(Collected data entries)
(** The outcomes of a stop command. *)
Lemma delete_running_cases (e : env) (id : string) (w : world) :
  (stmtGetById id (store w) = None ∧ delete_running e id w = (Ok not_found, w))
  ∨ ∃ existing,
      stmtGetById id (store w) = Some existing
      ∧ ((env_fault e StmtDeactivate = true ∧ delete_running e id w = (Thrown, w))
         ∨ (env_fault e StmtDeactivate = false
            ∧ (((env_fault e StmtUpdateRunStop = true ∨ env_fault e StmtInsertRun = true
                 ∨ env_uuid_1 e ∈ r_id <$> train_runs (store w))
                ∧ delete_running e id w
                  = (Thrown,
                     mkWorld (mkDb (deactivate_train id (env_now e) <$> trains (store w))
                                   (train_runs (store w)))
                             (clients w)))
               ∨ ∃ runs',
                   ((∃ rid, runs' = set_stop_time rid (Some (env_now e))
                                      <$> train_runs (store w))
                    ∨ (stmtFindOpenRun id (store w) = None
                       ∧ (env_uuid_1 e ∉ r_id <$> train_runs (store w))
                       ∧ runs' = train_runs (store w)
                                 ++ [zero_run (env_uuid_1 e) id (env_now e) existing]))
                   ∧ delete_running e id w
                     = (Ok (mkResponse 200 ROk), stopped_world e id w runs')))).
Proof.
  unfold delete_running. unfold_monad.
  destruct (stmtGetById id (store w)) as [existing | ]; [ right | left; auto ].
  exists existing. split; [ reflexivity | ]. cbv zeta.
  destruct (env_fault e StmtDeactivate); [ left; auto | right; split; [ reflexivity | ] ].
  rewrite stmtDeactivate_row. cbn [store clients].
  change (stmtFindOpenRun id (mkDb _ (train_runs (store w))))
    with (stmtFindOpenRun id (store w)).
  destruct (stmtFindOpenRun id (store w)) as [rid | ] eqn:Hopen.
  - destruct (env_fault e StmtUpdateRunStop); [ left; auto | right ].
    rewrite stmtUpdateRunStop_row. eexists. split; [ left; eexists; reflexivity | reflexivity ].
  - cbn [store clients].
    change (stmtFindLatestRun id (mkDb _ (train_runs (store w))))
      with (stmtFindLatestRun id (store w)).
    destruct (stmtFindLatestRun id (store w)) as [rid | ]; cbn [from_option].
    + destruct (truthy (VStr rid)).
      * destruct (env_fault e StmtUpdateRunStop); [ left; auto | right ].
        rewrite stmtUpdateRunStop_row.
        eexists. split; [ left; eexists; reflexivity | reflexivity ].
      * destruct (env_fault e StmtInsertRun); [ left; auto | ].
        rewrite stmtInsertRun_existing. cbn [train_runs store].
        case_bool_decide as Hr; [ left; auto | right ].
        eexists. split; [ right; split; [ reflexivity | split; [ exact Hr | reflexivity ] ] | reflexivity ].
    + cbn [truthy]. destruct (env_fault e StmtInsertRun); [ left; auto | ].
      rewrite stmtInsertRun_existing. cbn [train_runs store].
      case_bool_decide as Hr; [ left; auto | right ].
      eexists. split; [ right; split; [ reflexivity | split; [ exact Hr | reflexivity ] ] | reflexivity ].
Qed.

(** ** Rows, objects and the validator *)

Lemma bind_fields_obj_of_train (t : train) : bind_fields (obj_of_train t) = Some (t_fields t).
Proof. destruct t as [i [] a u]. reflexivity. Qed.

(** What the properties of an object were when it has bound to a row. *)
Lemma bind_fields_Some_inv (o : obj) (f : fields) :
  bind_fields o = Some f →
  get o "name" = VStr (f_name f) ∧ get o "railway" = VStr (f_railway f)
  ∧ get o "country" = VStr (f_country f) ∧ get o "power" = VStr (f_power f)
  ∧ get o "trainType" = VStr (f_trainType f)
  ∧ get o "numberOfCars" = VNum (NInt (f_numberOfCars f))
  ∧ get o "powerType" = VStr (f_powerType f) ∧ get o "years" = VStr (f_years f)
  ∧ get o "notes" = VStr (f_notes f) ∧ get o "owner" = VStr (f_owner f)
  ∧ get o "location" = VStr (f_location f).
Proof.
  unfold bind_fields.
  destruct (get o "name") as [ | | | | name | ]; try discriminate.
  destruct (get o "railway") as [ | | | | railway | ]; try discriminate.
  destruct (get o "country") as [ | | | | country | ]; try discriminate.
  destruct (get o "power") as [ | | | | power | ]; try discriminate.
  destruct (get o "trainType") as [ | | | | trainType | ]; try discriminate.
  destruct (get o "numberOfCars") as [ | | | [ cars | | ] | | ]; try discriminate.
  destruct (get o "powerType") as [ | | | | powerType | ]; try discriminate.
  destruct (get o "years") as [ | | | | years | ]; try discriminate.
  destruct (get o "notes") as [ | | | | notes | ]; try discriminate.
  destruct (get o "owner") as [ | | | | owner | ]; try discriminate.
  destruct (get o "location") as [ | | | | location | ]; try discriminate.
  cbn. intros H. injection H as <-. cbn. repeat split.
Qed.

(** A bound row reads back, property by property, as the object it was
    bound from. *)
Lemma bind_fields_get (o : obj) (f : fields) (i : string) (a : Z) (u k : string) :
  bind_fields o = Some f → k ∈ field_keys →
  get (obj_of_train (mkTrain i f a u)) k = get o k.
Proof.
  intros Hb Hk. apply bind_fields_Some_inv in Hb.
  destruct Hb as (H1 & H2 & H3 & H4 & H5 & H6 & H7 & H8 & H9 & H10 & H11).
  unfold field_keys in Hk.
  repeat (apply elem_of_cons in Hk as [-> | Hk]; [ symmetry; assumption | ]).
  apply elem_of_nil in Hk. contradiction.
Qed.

> **Exercise goal**
Could you retype exactly the lines from the first one of the records through the line containing "with (stmtFindLatestRun id (store w)).", both included, and nothing more?

> **Task answer**
(** The outcomes of a stop command. *)
Lemma delete_running_cases (e : env) (id : string) (w : world) :
  (stmtGetById id (store w) = None ∧ delete_running e id w = (Ok not_found, w))
  ∨ ∃ existing,
      stmtGetById id (store w) = Some existing
      ∧ ((env_fault e StmtDeactivate = true ∧ delete_running e id w = (Thrown, w))
         ∨ (env_fault e StmtDeactivate = false
            ∧ (((env_fault e StmtUpdateRunStop = true ∨ env_fault e StmtInsertRun = true
                 ∨ env_uuid_1 e ∈ r_id <$> train_runs (store w))
                ∧ delete_running e id w
                  = (Thrown,
                     mkWorld (mkDb (deactivate_train id (env_now e) <$> trains (store w))
                                   (train_runs (store w)))
                             (clients w)))
               ∨ ∃ runs',
                   ((∃ rid, runs' = set_stop_time rid (Some (env_now e))
                                      <$> train_runs (store w))
                    ∨ (stmtFindOpenRun id (store w) = None
                       ∧ (env_uuid_1 e ∉ r_id <$> train_runs (store w))
                       ∧ runs' = train_runs (store w)
                                 ++ [zero_run (env_uuid_1 e) id (env_now e) existing]))
                   ∧ delete_running e id w
                     = (Ok (mkResponse 200 ROk), stopped_world e id w runs')))).
Proof.
  unfold delete_running. unfold_monad.
  destruct (stmtGetById id (store w)) as [existing | ]; [ right | left; auto ].
  exists existing. split; [ reflexivity | ]. cbv zeta.
  destruct (env_fault e StmtDeactivate); [ left; auto | right; split; [ reflexivity | ] ].
  rewrite stmtDeactivate_row. cbn [store clients].
  change (stmtFindOpenRun id (mkDb _ (train_runs (store w))))
    with (stmtFindOpenRun id (store w)).
  destruct (stmtFindOpenRun id (store w)) as [rid | ] eqn:Hopen.
  - destruct (env_fault e StmtUpdateRunStop); [ left; auto | right ].
    rewrite stmtUpdateRunStop_row. eexists. split; [ left; eexists; reflexivity | reflexivity ].
  - cbn [store clients].
    change (stmtFindLatestRun id (mkDb _ (train_runs (store w))))
      with (stmtFindLatestRun id (store w)).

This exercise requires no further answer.